Wednesday, December 28, 2005

Christmas Journey, there and back again (part two)

The city turned into urban sprawl that slowly dwindled to little towns that eventually drifted to singular buildings and then only trees, mountains, and snow could be seen out the train window. Christmas Eve and Steph and I were making our way to Mt. Koya where we would spend the night at a Buddhist temple. The falling snow outside and the excitement of seeing Kyoto had pulled me out of the lingering shadow of homesickness that had been following me earlier. Our train went as far as the base of the mountain and then we transferred to a cable car in order to reach the top of Koyasan. The view up the tracks:



Snow fell and fell and everything was thick and white. I’d never seen so much snow—especially not on Christmas Eve! Behold the scene:





Steph and I checked into the Daienin Temple and were served a vegetarian-friendly dinner and provided with a warmish room for the night. The monks were shy, but friendly and watched us with bright eyes that shone out from circular glasses below shaved heads. In the spirit of Japan, Steph and I donned the traditional yukata after having a communal bath with the monks (typical Japanese style). Our Christmas Eve ended early since the following morning we were required to get up before 6AM for morning prayers.

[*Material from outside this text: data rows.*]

(* ===== verification/Mkfs.v ===== *)
(** * mkfs/mkfs.c

    The program that builds the file-system image.  The image is the list of
    its sectors; a run returns, or exits with an error through die or a failed
    assert.  mkfs runs on a host with the byte order of RISC-V. *)

From S2P Require Import Prelude CMem KString Riscv Kalloc Vm Locks Block Bio Log Fs.

Definition NINODES : Z := 200.
Definition nbitmap : Z := FSSIZE / BPB + 1.
Definition ninodeblocks : Z := NINODES / IPB + 1.
Definition nlog : Z := LOGSIZE.
Definition nmeta : Z := 2 + nlog + ninodeblocks + nbitmap.
Definition nblocks : Z := FSSIZE - nmeta.

(** The sectors of fsfd, and the next free inode and block. *)
Record mkst : Type := Mk {
  img : list (list Z);
  freeinode : Z;
  freeblock : Z
}.
Definition set_img (v : list (list Z)) (s : mkst) : mkst := Mk v (freeinode s) (freeblock s).

Inductive mres (A : Type) : Type :=
| Made (a : A) (s : mkst)
| Error.
Arguments Made {A} a s.
Arguments Error {A}.

Definition K (A : Type) : Type := mkst -> mres A.
#[export] Instance K_ret : MRet K := fun A a s => Made a s.
#[export] Instance K_bind : MBind K := fun A B f x s =>
  match x s with Made a s' => f a s' | Error => Error end.

(** [die] and a failed [assert]. *)
Definition die {A} : K A := fun _ => Error.
Definition check (b : bool) : K unit := if b then mret tt else die.
Definition getk : K mkst := fun s => Made s s.
Definition modk (f : mkst -> mkst) : K unit := fun s => Made tt (f s).

(** The bytes of a number in RISC-V order, read as a number of the host. *)
Definition xshort (x : Z) : Z := le_decode [u8 x; u8 (Z.shiftr x 8)].
Definition xint (x : Z) : Z := le_decode [u8 x; u8 (Z.shiftr x 8); u8 (Z.shiftr x 16); u8 (Z.shiftr x 24)].

Definition sb : superblock :=
  Superblock FSMAGIC (xint FSSIZE) (xint nblocks) (xint NINODES) (xint nlog) (xint 2) (xint (2 + nlog))
    (xint (2 + nlog + ninodeblocks)).
Definition sb_bytes : list Z :=
  concat (le_encode 4 <$> [sb_magic sb; sb_size sb; sb_nblocks sb; sb_ninodes sb; sb_nlog sb; sb_logstart sb;
                           sb_inodestart sb; sb_bmapstart sb]).

(** ** Sectors and inodes *)

Definition zeroes : list Z := replicate 1024 0.

(** A write past the end of the image leaves a hole, which reads as zeros. *)
Definition wsect (sec : Z) (buf : list Z) : K unit :=
  modk (fun s =>
    let n := Z.to_nat sec in
    set_img (if (n <? length (img s))%nat then <[n := buf]> (img s)
             else img s ++ replicate (n - length (img s)) zeroes ++ [buf]) s).
Definition rsect (sec : Z) : K (list Z) :=
  s ← getk;
  match img s !! Z.to_nat sec with
  | Some buf => mret buf
  | None => die
  end.

(** struct dinode is the on-disk part of an inode, the rest of it as in
    [inode0]. *)
Definition winode (inum : Z) (ip : inode) : K unit :=
  let bn := IBLOCK inum sb in
  buf ← rsect bn;
  wsect bn (write_dinode buf (dinode_off inum) ip).
Definition rinode (inum : Z) : K inode :=
  let bn := IBLOCK inum sb in
  buf ← rsect bn;
  mret (read_dinode buf (dinode_off inum) inode0).

Definition ialloc (type : Z) : K Z :=
  s ← getk;
  let inum := freeinode s in
  modk (fun s => Mk (img s) (u32 (freeinode s + 1)) (freeblock s));;
  winode inum (set_size (xint 0) (Inode 0 0 0 (i_lock inode0) 0 (xshort type) 0 0 (xshort 1) 0 (replicate 13 0)));;
  mret inum.

(** [freeblock++] *)
Definition new_block : K Z :=
  s ← getk;
  modk (fun s => Mk (img s) (freeinode s) (u32 (freeblock s + 1)));;
  mret (freeblock s).

(** [for(i = 0; i < used; i++) buf[i/8] = buf[i/8] | (0x1 << (i%8))] *)
Fixpoint mark_bits (n : nat) (buf : list Z) : list Z :=
  match n with
  | O => buf
  | S n' =>
      let buf := mark_bits n' buf in
      let i := Z.of_nat n' in
      put8 buf (Z.to_nat (i / 8)) (Z.lor (get8 buf (Z.to_nat (i / 8))) (Z.shiftl 1 (i mod 8)))
  end.
Definition balloc (used : Z) : K unit :=
  check (used <? BPB);;
  wsect (sb_bmapstart sb) (mark_bits (Z.to_nat used) zeroes).

(** ** Appending to a file *)

(** The block of the file for block number [fbn], allocated if need be; the
    inode may have changed. *)
Definition get_block (fbn : Z) (din : inode) : K (Z * inode) :=
  if fbn <? NDIRECT then
    din ← (if xint (addr_of fbn din) =? 0
           then b ← new_block; mret (set_addr (Z.to_nat fbn) (xint b) din)
           else mret din);
    mret (xint (addr_of fbn din), din)
  else
    din ← (if xint (addr_of NDIRECT din) =? 0
           then b ← new_block; mret (set_addr (Z.to_nat NDIRECT) (xint b) din)
           else mret din);
    let ind := xint (addr_of NDIRECT din) in
    indirect ← rsect ind;
    let o := Z.to_nat (4 * (fbn - NDIRECT)) in
    indirect ← (if get32 indirect o =? 0
                then b ← new_block;
                     let indirect := put32 indirect o (xint b) in
                     wsect ind indirect;; mret indirect
                else mret indirect);
    mret (xint (get32 indirect o), din).

Fixpoint iappend_loop (fuel : nat) (p : list Z) (off : Z) (din : inode) : K (Z * inode) :=
  match p with
  | [] => mret (off, din)
  | _ =>
      match fuel with
      | O => die
      | S f =>
          let fbn := off / BSIZE in
          check (fbn <? MAXFILE);;
          '(x, din) ← get_block fbn din;
          let n1 := Z.min (Z.of_nat (length p)) ((fbn + 1) * BSIZE - off) in
          buf ← rsect x;
          wsect x (splice buf (Z.to_nat (off - fbn * BSIZE)) (take (Z.to_nat n1) p));;
          iappend_loop f (drop (Z.to_nat n1) p) (off + n1) din
      end
  end.
Definition iappend (inum : Z) (p : list Z) : K unit :=
  din ← rinode inum;
  '(off, din) ← iappend_loop (length p) p (xint (i_size din)) din;
  winode inum (set_size (xint off) din).

(** struct dirent: [strcpy] and [strncpy] of a name after [bzero]. *)
Definition dirent (inum : Z) (name : list Z) : list Z :=
  le_encode 2 (xshort inum) ++ take 14 (name ++ replicate 14 0).

(** ** main *)

(** The names of the files without "user/" and a leading underscore. *)
Definition ch_slash : Z := 47.
Definition ch_underscore : Z := 95.
Definition strip_user (name : list Z) : list Z :=
  if bool_decide (take 5 name = str "user/") then drop 5 name else name.
Definition strip_underscore (name : list Z) : list Z :=
  match name with
  | c :: name' => if c =? ch_underscore then name' else name
  | [] => []
  end.

(** [while((cc = read(fd, buf, sizeof(buf))) > 0) iappend(inum, buf, cc)] over
    what the calls of read return. *)
Fixpoint copy_file (inum : Z) (chunks : list (list Z)) : K unit :=
  match chunks with
  | [] => mret tt
  | c :: chunks' => iappend inum c;; copy_file inum chunks'
  end.

(** A file of the command line: its name, and what read returns once it is
    open. *)
Definition add_file (f : list Z * option (list (list Z))) : K unit :=
  let shortname := strip_user f.1 in
  check (negb (existsb (Z.eqb ch_slash) shortname));;
  match f.2 with
  | None => die
  | Some chunks =>
      let shortname := strip_underscore shortname in
      check (Z.of_nat (length shortname) <=? DIRSIZ);;
      inum ← ialloc T_FILE;
      iappend ROOTINO (dirent inum shortname);;
      copy_file inum chunks
  end.
Fixpoint add_files (fs : list (list Z * option (list (list Z)))) : K unit :=
  match fs with
  | [] => mret tt
  | f :: fs' => add_file f;; add_files fs'
  end.

(** [for(i = 0; i < FSSIZE; i++) wsect(i, zeroes)] *)
Fixpoint clear_image (n : nat) (i : Z) : K unit :=
  match n with
  | O => mret tt
  | S n' => wsect i zeroes;; clear_image n' (i + 1)
  end.

Definition make_root : K unit :=
  rootino ← ialloc T_DIR;
  check (rootino =? ROOTINO);;
  iappend rootino (dirent rootino (str "."));;
  iappend rootino (dirent rootino (str "..")).

(** The size of the root directory is rounded up. *)
Definition fix_root : K unit :=
  din ← rinode ROOTINO;
  let off := xint (i_size din) in
  let off := (off / BSIZE + 1) * BSIZE in
  winode ROOTINO (set_size (xint off) din).

(** [image] is whether there is an argument for the image and it opens. *)
Definition main (image : option bool) (fs : list (list Z * option (list (list Z)))) : mres unit :=
  match image with
  | None | Some false => Error
  | Some true =>
      (clear_image (Z.to_nat FSSIZE) 0;;
       wsect 1 (splice zeroes 0 sb_bytes);;
       make_root;;
       add_files fs;;
       fix_root;;
       s ← getk;
       balloc (freeblock s)) (Mk [] 1 nmeta)
  end.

Christmas morning came in the dark quiet of the early morning and we headed to the main hall where several monks performed the morning prayers with sweet incense burning. The hall was covered in color and gold with images of Buddha looking out through small cabinet doors. I had never been in such a room before.

The sun rose, the prayers ended, Steph and I ate monk breakfast…tofu and rice among the dishes with no doughnuts or breakfast casserole to mark the day as Christmas like I was use to back home.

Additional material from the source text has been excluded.